Inv. 696. Dal Seminario diocesano

Questo esemplare di coccodrillo proviene dal Gabinetto di Scienze naturali del Seminario diocesano, al quale si ritiene sia pervenuto, dopo vari passaggi, dalla Wunderkammer della reggia gonzaghesca. La sua collocazione al Museo si accompagna alla gigantografia dell’interno del santuario delle Grazie, nell’intenzione di suggerire intorno alle armature l’ambito della loro provenienza.

Il coccodrillo che pende incatenato dalla volta del santuario vuole richiamare la possibilità, per chi si appoggia a Dio, di vincere le tentaziomi (l’animale era uno di quelli esotici, per la loro mostruosità considerati simbolo del demonio) e, come questo, trova un collegamento con le armature a motivo della durezza e impenetrabilità della pelle.

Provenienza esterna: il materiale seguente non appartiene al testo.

Lemma dispatch_cases kind raw keyset now w w' d :
  dispatch h kind raw keyset now w = (w', d) -> dispatched kind raw keyset now w w' d.
Proof.
  assert (Hcall : forall call identity, verified_call raw keyset now (woTrust w) kind call identity ->
    call_store call identity w = (w', d) -> dispatched kind raw keyset now w w' d).
  { intros call identity Hc (Hr & Hv & Hd)%call_store_ok. split; [done|]. right. by exists call, identity. }
  destruct kind; cbn [dispatch].
  - destruct (VerifyControl _ _) as [c|verdict] eqn:Ev; [|by apply failed_dispatch].
    by apply Hcall, call_control.
  - destruct (VerifyWatermark _ _) as [[m verdict]|verdict] eqn:Ev; [|by apply failed_dispatch].
    destruct (negb _ && _) eqn:Eb; [by apply failed_dispatch|]. apply Hcall, call_watermark with verdict; [done|].
    apply andb_false_iff in Eb as [E|E]; apply negb_false_iff in E; auto.
  - clear Hcall. destruct (keysetReceipt _ _) as [receipt|] eqn:Ek; [|intros [= <- <-]; split; auto].
    destruct (tpAcquireTopicBindingLease _ _ _ _ _) as [t' [binder|]] eqn:El; [|intros [= <- <-]; split; auto].
    cbv zeta. destruct (DecodeReplace _ _ _ _) as [request|e] eqn:Ed.
    + intros (Hr & Hv & Hd)%call_store_ok. split; [done|]. right. eexists _, _. by split; [eapply call_replace|].
    + destruct (tracked_failure e); [|intros [= <- <-]; split; auto].
      intros (Hr & Hv & Hd)%artifact_failure_ok. split; [done|]. by left.
Qed.

(** ** Admission *)

(** A request that comes to its token: exact target over TLS, one bearer and one content type,
    a body that was read whole and is in bounds. *)
Record admitted (request : HttpRequest) (en : endpoint) (compact raw : bytes) : Prop := {
  ad_route : routeForPath request = Some en;
  ad_target : hrMethod request = enMethod en /\ hrRequestURI request = enPath en /\ hrTLS request = true;
  ad_bearer : hrAuthorization request = [str "Bearer " ++ compact];
  ad_content : hrContentType request = [str "application/json"] /\ hrContentEncoding request = [];
  ad_body : hrBody request = Some (raw, false) /\ 0 < Z.of_nat (length raw) <= MaxRequestBodyBytes /\
    (hrContentLength request = -1 \/ hrContentLength request = Z.of_nat (length raw));
}.

Lemma canonicalBearer_ok values compact :
  canonicalBearer values = Some compact -> values = [str "Bearer " ++ compact].
Proof.
  unfold canonicalBearer. destruct values as [|value [|]]; try done. destruct (_ || _) eqn:E; [done|]. boolprop.
  cbv zeta. destruct (negb _); [done|]. destruct (forallb _ _); [|done]. intros [= <-].
  match goal with H : has_prefix _ _ = true |- _ => apply has_prefix_true in H as [r ->] end. by rewrite trim_prefix_app.
Qed.

Lemma readBoundedBody_ok request raw :
  readBoundedBody request = Ok raw ->
  hrBody request = Some (raw, false) /\ 0 < Z.of_nat (length raw) <= MaxRequestBodyBytes /\
  (hrContentLength request = -1 \/ hrContentLength request = Z.of_nat (length raw)).
Proof.
  unfold readBoundedBody. destruct (hrBody request) as [[data failed]|]; [|done].
  intros [E1 H]%reject_ok. apply reject_ok in H as [E2 H]. unfold read_limited in H. cbn [fst] in H.
  set (limit := MaxRequestBodyBytes) in *. assert (0 < limit) as Hlim by done. clearbody limit.
  destruct (Z.ltb_spec (Z.of_nat (length data)) (limit + 1)).
  - apply reject_ok in H as [-> H]. apply reject_ok in H as [E3 H]. apply reject_ok in H as [E4 H].
    apply reject_ok in H as [E5 [= ->]]. boolprop. apply beq_false in E3. split; [done|].
    apply andb_false_iff in E5. rewrite negb_false_iff, Z.eqb_eq, Z.leb_gt in E5.
    destruct raw; [done|]. cbn [length] in *. split; lia.
  - apply reject_ok in H as [_ H]. apply reject_ok in H as [E4 H]. clear H.
    apply Z.ltb_ge in E4. rewrite length_take_le in E4 by lia. boolprop. lia.
Qed.

Lemma admit_request_ok request en compact raw :
  admit_request request = Ok (en, compact, raw) -> admitted request en compact raw.
Proof.
  unfold admit_request. intros (en' & Hr & H)%bind_ok. apply reject_ok in H as [Em H]. apply reject_ok in H as [Et H].
  apply bind_ok in H as (compact' & Hc & H). apply reject_ok in H as [Ec H].
  destruct (readBoundedBody request) as [raw'|] eqn:Eb; [|done]. injection H as -> -> ->.
  destruct (routeForPath request) as [en'|] eqn:Er; [|done]. injection Hr as ->.
  destruct (canonicalBearer _) as [c|] eqn:Ea; [|done]. injection Hc as ->.
  apply canonicalBearer_ok in Ea. apply readBoundedBody_ok in Eb. unfold exactRequestTarget in Et.
  destruct (hrURL request); [|by boolprop]. boolprop. beqs.
  constructor; try done. unfold exactJSONContentType in Ec. destruct (hrContentType request) as [|v [|]]; try done.
  boolprop. beqs. subst. by destruct (hrContentEncoding request).
Qed.

Definition fixed_bodies : list bytes := [fixedRejectedBody; fixedAuthenticationBody; fixedUnavailableBody].

(** A refusal says only which of three things happened. *)
Definition fixed_error (resp : Response) : Prop := rsBody resp ∈ fixed_bodies /\ 400 <= rsStatus resp.

Lemma writeFixedError_fixed status : 400 <= status -> fixed_error (writeFixedError status).
Proof. intros Hs. split; [|done]. unfold writeFixedError. repeat destruct (_ =? _); repeat constructor. Qed.

Lemma allowing_fixed method resp : fixed_error resp -> fixed_error (allowing method resp).
Proof. done. Qed.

Il rettile sottostante, catturato in Sud Africa nel 1967, è stato donato al Museo nell’anno 2011 da Irene Ferrero Benzi.

Interno del Santuario

Ingrandimento di una stampa ottocentesca

Il santuario di Santa Maria delle Grazie, sito sulla riva del Mincio a sette chilometri dalla città, è stato realizzato per volontà di Francesco I Gonzaga tra la fine del Trecento e gli inizi del Quattrocento. La gigantografia che chiude la sala riprende una stampa ottocentesca, nella quale si notano le armature ancora sull’impalcata che riveste l’interno.

L’interno del santuario. Si vede il coccodrillo appeso alla volta del soffitto.